- [Problem statement]
The required answer is each line in the entries below where "KListCloudflareds" occurs.

- [Input]
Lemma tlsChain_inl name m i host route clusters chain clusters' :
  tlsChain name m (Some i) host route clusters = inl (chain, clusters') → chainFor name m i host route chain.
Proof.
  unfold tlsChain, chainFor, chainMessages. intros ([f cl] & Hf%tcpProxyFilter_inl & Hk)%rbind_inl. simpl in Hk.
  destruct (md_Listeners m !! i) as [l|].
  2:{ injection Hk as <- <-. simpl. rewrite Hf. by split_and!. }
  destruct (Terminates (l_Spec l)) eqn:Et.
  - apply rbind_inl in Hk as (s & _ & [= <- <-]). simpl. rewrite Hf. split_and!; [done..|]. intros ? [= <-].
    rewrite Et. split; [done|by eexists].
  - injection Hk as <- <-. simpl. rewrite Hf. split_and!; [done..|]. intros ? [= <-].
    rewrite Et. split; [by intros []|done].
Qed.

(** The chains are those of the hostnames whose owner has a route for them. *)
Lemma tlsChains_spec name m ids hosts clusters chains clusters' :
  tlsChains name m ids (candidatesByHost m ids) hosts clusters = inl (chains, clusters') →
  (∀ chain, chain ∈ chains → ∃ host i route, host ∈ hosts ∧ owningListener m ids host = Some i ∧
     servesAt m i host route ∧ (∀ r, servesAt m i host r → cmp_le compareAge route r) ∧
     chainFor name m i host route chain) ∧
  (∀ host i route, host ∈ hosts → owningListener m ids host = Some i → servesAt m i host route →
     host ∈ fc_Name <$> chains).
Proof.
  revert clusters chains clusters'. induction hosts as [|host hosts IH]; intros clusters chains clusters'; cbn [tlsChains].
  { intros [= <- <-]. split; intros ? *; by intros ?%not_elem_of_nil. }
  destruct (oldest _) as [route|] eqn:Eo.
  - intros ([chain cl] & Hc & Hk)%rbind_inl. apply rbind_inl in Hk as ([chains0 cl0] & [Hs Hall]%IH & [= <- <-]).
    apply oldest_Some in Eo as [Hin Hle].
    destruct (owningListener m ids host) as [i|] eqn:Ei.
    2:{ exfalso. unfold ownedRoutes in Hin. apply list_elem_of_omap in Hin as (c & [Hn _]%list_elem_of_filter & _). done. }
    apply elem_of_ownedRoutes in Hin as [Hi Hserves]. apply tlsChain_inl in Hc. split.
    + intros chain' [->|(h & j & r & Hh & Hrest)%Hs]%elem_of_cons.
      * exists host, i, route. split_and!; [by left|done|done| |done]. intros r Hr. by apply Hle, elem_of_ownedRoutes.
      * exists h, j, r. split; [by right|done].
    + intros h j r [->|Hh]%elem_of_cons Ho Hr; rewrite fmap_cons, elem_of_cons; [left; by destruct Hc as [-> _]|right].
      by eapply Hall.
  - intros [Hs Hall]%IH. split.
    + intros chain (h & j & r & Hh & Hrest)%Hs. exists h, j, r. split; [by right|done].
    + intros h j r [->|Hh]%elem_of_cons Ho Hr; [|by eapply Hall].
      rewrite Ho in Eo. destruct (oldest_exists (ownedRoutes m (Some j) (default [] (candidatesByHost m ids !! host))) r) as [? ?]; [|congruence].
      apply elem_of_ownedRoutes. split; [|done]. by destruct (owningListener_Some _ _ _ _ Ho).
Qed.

==

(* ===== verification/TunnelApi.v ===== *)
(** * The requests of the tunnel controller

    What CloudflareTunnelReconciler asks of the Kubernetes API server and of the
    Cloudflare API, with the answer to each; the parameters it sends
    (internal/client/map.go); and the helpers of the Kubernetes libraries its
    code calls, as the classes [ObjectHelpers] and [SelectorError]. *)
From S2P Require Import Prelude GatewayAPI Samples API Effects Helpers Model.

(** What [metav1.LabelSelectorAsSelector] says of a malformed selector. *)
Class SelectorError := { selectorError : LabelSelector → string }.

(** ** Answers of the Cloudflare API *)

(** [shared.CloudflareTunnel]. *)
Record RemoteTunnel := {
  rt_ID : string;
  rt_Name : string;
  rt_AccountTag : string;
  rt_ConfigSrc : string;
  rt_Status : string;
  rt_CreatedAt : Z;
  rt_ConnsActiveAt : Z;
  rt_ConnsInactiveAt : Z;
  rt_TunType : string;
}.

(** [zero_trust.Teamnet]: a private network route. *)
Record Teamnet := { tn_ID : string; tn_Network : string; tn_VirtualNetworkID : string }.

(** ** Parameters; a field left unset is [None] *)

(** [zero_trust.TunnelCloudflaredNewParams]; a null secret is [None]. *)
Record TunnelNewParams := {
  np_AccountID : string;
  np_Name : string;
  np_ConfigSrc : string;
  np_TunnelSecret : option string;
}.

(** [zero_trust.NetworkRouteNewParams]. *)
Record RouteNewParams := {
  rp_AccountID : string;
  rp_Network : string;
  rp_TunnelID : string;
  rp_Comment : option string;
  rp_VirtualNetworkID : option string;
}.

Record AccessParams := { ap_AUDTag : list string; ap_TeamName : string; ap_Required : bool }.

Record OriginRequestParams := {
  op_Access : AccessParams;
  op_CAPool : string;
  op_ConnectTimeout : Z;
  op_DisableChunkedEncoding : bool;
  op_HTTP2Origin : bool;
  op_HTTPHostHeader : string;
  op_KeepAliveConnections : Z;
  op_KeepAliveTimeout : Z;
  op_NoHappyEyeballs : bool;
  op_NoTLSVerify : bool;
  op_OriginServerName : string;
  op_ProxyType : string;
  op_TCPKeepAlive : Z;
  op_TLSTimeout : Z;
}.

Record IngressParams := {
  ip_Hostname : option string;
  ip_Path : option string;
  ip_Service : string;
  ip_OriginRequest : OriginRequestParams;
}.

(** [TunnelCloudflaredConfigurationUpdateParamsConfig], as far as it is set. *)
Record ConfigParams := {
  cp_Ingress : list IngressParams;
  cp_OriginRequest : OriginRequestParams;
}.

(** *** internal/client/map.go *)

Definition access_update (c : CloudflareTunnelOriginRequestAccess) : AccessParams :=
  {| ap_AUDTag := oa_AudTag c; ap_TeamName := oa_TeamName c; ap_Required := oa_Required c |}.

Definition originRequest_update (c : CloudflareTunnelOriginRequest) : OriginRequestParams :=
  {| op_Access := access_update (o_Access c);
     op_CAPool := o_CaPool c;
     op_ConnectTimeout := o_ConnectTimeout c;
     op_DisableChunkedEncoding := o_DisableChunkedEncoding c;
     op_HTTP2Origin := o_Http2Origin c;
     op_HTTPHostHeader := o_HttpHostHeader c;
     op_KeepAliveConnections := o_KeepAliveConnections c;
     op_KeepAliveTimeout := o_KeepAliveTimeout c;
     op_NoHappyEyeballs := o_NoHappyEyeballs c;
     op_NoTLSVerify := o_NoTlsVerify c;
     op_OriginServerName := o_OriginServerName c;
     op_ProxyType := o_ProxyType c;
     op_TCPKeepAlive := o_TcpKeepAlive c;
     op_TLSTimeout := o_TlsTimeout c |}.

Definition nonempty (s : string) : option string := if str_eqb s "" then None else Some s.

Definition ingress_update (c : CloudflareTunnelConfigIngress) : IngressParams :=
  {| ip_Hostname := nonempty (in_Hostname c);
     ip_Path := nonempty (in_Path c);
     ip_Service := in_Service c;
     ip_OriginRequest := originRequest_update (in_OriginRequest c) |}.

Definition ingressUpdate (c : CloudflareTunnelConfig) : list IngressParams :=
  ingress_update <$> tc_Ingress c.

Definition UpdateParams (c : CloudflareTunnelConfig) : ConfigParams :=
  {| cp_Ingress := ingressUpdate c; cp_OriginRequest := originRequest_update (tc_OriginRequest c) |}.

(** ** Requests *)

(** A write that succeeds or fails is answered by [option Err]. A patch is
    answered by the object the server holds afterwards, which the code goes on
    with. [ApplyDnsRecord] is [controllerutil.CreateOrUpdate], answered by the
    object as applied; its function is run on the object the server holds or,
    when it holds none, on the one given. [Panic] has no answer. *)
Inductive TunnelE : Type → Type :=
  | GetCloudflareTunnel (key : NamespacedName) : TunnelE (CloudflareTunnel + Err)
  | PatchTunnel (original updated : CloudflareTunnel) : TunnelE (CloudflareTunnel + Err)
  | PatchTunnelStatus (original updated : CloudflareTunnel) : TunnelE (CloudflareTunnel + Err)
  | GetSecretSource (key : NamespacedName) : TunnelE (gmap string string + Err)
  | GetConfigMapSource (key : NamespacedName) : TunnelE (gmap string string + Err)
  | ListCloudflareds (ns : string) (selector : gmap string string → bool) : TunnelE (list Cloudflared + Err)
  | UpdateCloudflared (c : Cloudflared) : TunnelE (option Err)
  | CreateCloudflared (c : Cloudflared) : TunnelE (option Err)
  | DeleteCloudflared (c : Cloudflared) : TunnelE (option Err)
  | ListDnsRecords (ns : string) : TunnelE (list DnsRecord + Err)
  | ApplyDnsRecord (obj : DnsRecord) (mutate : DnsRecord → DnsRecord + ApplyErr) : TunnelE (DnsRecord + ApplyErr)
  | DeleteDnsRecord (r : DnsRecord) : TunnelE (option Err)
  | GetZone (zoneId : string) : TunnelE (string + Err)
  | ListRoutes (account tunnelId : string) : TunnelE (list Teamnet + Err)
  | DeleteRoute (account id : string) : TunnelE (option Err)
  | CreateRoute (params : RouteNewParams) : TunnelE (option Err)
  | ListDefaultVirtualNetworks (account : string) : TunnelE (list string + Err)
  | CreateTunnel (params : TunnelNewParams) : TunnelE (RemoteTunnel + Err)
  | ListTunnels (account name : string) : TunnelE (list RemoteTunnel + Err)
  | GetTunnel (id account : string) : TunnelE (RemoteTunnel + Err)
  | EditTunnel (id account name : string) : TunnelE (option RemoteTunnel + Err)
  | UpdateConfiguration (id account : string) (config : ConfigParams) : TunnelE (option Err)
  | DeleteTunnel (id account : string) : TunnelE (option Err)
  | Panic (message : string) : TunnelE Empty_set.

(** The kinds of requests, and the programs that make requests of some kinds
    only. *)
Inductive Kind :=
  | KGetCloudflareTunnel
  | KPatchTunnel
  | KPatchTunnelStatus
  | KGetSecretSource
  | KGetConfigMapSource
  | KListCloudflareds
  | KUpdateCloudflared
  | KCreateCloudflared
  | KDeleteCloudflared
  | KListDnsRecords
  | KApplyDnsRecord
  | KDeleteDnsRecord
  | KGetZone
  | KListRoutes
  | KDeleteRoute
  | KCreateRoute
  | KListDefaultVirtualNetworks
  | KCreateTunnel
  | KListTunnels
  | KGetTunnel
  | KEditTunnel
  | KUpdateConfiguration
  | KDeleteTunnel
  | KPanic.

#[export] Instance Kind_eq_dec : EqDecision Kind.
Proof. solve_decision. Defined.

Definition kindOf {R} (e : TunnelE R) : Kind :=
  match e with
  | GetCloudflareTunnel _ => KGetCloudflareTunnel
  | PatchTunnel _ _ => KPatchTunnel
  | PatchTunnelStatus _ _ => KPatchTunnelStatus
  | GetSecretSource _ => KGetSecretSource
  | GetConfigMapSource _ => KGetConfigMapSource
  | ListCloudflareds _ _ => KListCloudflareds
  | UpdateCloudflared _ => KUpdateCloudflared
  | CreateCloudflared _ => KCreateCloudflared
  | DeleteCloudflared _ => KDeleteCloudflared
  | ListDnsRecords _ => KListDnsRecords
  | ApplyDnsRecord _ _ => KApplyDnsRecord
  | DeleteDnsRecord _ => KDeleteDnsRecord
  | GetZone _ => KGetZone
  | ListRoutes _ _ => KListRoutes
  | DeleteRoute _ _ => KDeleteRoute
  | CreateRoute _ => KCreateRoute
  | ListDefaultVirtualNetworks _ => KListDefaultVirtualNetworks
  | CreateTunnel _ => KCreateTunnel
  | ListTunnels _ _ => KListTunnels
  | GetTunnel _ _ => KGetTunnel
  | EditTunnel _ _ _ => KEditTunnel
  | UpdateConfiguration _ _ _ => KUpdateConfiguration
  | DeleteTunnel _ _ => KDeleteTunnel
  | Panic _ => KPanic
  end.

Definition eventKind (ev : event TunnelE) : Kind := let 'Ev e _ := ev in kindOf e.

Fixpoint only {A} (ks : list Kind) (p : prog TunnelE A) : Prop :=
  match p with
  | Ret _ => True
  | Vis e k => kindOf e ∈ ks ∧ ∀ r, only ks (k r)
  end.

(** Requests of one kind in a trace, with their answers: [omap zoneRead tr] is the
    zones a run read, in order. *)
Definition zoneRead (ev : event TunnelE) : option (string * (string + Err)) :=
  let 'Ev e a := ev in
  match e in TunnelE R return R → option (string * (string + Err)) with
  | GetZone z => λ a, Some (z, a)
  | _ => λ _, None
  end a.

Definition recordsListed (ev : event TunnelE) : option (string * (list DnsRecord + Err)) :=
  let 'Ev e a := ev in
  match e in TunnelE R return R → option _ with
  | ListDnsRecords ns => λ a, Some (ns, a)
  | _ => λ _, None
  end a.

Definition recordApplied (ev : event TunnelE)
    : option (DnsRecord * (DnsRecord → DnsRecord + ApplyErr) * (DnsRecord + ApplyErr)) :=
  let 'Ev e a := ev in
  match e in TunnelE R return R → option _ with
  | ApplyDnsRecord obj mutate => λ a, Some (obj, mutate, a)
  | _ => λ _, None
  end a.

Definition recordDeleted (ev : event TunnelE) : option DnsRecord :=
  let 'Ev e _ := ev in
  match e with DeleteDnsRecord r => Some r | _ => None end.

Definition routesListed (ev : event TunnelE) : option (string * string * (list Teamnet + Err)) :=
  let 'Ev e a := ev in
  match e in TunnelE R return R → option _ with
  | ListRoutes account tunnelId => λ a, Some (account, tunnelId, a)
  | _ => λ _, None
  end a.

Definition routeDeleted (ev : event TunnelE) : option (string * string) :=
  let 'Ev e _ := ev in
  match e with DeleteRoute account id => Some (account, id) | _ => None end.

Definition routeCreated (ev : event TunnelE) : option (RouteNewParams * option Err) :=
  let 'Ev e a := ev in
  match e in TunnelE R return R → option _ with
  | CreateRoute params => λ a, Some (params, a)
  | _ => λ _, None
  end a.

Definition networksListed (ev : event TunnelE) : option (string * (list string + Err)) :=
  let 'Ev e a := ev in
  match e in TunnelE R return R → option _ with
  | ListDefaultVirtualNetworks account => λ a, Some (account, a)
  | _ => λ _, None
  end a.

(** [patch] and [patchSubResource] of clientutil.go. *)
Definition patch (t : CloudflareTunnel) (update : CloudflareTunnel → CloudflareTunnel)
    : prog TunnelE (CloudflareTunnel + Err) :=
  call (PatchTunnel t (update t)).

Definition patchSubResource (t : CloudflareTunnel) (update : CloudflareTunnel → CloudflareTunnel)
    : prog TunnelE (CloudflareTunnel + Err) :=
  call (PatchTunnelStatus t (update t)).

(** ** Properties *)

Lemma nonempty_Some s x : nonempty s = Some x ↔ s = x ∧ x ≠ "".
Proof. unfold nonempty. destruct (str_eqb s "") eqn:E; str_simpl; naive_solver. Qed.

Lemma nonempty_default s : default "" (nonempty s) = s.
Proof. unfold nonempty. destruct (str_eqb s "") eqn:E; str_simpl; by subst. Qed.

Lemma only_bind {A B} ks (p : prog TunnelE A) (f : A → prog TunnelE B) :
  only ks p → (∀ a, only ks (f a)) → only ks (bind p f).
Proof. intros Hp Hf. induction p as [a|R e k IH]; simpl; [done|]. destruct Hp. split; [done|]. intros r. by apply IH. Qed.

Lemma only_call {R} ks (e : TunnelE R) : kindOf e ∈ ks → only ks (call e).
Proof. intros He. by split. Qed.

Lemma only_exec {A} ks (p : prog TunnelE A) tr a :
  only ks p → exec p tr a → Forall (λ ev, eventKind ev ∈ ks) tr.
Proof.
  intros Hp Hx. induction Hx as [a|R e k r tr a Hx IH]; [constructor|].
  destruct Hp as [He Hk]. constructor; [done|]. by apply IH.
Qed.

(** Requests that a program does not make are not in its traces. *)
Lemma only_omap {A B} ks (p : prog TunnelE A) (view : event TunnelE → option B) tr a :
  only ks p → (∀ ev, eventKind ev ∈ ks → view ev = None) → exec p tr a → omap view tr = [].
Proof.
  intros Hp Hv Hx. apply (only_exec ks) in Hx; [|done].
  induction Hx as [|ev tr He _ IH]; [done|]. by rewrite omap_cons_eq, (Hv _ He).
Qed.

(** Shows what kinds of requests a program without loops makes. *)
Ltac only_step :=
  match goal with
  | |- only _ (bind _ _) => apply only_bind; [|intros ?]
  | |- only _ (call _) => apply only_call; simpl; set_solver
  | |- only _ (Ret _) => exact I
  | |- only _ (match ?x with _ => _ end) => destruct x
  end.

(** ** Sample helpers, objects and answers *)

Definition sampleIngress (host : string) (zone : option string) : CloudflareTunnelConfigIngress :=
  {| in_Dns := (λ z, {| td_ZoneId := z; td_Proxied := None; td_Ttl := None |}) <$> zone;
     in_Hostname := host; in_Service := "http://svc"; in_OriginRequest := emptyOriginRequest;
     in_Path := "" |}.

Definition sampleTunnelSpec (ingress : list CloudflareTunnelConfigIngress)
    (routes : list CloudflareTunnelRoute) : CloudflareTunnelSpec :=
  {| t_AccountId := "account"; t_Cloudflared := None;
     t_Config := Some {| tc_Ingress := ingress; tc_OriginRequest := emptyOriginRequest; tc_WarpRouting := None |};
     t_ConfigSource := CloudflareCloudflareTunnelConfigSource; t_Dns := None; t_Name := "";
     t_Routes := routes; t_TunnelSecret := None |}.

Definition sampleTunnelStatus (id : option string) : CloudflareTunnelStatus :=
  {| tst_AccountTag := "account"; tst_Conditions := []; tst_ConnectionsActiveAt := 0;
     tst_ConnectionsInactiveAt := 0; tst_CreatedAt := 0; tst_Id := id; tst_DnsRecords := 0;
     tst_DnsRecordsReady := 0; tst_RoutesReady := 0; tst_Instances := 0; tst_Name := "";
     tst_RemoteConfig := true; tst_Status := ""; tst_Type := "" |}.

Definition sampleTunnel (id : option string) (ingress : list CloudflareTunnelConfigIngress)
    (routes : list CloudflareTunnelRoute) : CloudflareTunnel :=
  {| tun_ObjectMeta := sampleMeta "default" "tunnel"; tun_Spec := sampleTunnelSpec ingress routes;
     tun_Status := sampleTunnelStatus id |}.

- [Answer box]
  | KListCloudflareds
  | ListCloudflareds _ _ => KListCloudflareds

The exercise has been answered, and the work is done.